:: Directions ::
Word for word, transcribe the data below from the line with "rewrite bool_decide_eq_false_2 by" to the line with "pose proof (found_bound", keeping both of those lines.
[Data in this exercise]
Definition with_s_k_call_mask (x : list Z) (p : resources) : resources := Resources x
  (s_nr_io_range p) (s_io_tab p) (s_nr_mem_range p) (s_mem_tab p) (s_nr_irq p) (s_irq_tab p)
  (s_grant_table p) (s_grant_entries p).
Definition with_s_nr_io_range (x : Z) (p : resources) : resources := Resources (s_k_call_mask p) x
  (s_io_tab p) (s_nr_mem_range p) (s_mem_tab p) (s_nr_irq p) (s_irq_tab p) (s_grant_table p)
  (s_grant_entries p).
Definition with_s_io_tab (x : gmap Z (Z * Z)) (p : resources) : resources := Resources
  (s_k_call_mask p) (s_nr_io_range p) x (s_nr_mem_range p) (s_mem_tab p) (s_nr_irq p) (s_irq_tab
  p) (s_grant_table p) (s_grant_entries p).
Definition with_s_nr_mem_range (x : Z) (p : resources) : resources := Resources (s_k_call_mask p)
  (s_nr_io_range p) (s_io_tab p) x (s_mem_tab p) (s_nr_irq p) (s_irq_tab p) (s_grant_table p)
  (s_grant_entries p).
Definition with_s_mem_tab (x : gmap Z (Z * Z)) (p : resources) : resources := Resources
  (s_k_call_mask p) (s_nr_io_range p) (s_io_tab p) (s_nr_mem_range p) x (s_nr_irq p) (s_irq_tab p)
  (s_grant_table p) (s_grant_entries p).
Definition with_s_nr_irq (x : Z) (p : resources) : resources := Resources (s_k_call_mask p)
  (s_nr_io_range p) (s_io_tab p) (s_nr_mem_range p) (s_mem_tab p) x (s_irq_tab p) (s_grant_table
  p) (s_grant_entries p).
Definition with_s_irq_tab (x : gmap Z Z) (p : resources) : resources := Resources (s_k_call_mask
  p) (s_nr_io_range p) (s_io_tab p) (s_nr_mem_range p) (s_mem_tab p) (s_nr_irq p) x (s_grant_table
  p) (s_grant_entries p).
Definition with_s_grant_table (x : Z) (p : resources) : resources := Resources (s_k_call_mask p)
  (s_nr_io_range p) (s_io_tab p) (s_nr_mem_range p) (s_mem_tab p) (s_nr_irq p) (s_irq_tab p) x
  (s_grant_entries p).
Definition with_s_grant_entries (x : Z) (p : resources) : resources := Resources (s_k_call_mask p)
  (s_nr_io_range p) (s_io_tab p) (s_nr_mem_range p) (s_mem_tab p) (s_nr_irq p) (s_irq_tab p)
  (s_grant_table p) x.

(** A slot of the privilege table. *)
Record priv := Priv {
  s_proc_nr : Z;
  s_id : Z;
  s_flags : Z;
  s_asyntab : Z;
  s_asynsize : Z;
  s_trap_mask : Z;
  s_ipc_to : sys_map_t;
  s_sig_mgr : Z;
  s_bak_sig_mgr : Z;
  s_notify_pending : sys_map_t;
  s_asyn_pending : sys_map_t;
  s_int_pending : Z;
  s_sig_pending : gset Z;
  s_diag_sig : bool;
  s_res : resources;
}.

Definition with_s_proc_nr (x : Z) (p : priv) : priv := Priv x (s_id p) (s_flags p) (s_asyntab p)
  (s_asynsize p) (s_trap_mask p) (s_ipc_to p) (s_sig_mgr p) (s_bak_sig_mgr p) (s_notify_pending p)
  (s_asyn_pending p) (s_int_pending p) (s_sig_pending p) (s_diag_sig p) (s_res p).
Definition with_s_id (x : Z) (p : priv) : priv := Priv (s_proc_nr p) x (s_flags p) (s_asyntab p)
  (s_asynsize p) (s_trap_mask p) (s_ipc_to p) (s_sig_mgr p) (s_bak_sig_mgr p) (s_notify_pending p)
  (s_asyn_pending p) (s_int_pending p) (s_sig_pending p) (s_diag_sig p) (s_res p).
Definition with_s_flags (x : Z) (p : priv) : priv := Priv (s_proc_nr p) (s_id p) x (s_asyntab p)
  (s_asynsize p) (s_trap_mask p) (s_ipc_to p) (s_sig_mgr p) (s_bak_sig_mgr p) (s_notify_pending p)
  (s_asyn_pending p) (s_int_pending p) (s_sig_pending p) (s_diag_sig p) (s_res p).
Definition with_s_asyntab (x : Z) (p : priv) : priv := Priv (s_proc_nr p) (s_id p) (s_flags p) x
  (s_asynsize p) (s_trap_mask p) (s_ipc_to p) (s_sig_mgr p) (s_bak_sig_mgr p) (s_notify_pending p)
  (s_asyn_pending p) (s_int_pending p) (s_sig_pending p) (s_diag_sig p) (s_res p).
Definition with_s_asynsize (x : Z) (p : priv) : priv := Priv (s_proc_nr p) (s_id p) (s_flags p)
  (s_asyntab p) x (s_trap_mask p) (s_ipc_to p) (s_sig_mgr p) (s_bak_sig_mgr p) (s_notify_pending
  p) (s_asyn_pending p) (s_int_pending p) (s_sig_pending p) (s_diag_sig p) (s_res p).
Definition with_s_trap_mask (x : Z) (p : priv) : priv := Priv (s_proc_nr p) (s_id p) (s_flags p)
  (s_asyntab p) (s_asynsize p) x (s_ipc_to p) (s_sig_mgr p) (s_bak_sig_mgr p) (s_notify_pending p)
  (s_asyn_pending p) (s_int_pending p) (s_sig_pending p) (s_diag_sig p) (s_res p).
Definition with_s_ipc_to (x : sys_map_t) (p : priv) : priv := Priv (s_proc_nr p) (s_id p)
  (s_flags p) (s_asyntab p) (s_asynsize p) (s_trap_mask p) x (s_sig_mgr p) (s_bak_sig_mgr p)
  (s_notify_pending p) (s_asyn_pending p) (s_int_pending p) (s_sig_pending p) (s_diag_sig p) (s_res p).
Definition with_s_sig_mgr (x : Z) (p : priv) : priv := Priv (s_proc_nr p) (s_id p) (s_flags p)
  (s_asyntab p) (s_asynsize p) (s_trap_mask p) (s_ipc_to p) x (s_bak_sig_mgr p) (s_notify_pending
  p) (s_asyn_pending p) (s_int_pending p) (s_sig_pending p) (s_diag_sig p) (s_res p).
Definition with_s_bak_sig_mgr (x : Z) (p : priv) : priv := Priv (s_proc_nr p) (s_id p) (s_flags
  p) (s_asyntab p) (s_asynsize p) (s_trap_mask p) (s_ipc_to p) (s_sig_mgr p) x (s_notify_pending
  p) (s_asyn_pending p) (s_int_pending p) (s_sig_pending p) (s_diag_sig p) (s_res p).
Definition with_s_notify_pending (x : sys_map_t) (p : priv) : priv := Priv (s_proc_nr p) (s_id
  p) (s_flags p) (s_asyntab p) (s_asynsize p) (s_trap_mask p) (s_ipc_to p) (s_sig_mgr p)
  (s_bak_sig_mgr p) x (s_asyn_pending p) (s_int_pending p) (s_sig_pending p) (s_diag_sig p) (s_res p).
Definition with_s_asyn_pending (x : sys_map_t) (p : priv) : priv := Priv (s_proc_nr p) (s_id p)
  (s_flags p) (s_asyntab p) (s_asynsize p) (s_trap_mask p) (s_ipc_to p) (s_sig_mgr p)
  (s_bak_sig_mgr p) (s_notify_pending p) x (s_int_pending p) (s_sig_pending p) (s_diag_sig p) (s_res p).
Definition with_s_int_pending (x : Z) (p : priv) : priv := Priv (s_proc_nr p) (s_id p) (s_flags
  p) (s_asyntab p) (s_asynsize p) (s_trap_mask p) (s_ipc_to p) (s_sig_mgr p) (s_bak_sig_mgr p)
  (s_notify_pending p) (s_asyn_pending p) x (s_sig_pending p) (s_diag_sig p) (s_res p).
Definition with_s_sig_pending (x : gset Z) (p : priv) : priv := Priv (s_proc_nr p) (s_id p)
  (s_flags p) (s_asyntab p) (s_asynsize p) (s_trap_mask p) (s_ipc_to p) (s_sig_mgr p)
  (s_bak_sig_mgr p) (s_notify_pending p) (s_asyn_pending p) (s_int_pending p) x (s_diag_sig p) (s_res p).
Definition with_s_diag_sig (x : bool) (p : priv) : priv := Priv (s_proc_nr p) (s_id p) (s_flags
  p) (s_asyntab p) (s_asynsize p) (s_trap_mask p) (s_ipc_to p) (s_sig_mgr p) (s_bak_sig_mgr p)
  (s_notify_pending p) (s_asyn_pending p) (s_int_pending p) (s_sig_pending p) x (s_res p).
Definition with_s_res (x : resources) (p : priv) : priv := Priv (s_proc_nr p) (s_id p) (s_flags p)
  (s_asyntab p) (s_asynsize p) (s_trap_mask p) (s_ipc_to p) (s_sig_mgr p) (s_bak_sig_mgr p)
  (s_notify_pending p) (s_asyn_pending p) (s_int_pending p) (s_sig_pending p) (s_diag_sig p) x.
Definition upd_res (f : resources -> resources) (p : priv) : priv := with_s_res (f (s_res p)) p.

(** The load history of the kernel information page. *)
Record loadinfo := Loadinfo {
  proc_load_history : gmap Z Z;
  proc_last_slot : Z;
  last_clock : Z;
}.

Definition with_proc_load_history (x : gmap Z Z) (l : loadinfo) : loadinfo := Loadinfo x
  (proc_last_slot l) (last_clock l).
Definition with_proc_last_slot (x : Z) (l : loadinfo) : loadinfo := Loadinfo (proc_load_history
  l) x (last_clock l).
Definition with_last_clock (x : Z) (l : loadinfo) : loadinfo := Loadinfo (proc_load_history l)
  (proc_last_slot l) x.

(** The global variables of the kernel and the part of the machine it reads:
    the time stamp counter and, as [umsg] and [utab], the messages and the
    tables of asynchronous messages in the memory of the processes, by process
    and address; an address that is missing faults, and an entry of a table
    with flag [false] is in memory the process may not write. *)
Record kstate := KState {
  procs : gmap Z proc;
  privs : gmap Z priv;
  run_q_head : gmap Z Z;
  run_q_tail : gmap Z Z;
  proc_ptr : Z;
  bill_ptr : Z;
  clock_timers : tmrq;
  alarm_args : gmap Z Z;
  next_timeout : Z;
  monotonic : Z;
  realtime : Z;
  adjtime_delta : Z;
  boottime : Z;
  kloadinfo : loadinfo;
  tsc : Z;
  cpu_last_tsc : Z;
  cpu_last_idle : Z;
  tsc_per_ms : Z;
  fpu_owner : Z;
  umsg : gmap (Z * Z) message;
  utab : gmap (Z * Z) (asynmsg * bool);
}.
[/Data in this exercise]
[Data in this exercise]
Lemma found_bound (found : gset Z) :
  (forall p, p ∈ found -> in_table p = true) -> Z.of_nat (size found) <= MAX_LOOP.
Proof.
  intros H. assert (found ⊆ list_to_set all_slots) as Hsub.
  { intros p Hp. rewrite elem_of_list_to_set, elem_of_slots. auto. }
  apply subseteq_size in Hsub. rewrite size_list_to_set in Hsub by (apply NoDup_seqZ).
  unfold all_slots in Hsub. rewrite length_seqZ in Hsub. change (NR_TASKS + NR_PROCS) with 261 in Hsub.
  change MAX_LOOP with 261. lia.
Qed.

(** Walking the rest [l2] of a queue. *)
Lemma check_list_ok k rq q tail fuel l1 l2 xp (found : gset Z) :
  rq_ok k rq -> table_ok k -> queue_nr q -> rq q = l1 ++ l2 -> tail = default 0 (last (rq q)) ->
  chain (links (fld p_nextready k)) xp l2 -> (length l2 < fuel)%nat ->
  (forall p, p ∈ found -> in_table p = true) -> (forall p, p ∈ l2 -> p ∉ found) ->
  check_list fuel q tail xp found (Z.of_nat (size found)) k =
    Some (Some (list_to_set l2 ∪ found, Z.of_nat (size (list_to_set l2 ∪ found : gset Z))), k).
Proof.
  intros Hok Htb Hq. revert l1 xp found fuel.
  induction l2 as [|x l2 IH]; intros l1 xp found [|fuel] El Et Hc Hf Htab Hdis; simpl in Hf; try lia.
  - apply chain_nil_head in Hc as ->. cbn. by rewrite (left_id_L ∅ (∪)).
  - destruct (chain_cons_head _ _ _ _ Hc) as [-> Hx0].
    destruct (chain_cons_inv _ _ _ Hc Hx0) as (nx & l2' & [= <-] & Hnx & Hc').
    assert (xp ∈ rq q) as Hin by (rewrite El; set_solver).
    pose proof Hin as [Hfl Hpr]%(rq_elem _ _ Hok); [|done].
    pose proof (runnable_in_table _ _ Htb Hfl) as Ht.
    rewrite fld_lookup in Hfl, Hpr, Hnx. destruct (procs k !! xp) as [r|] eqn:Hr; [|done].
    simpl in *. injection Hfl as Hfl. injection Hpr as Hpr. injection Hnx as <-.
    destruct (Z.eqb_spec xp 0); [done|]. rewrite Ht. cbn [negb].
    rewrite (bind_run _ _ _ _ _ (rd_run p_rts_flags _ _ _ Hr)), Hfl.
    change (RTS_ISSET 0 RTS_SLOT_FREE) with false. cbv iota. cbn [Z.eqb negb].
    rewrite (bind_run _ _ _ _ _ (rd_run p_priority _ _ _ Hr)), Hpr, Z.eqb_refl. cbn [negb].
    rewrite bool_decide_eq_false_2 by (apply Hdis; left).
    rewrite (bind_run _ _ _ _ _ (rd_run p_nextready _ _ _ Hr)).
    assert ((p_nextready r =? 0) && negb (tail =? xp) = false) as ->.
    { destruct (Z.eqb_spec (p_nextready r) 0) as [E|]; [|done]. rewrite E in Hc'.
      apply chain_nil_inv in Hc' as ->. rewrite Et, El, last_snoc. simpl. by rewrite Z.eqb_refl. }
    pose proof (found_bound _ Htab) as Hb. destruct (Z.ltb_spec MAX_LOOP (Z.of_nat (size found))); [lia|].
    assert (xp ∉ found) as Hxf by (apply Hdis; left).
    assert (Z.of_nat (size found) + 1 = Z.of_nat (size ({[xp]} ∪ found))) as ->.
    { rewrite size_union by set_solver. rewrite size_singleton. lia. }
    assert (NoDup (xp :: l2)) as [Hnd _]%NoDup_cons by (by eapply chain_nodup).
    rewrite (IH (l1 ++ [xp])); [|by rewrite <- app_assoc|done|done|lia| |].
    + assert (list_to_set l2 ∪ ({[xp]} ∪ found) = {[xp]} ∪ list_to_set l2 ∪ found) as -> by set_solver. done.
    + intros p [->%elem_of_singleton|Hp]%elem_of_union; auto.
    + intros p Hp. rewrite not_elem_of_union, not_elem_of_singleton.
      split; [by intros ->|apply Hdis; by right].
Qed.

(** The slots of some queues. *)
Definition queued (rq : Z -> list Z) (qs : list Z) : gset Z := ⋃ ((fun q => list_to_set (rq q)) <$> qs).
[/Data in this exercise]
:: Answer section ::
    rewrite bool_decide_eq_false_2 by (apply Hdis; left).
    rewrite (bind_run _ _ _ _ _ (rd_run p_nextready _ _ _ Hr)).
    assert ((p_nextready r =? 0) && negb (tail =? xp) = false) as ->.
    { destruct (Z.eqb_spec (p_nextready r) 0) as [E|]; [|done]. rewrite E in Hc'.
      apply chain_nil_inv in Hc' as ->. rewrite Et, El, last_snoc. simpl. by rewrite Z.eqb_refl. }
    pose proof (found_bound _ Htab) as Hb. destruct (Z.ltb_spec MAX_LOOP (Z.of_nat (size found))); [lia|].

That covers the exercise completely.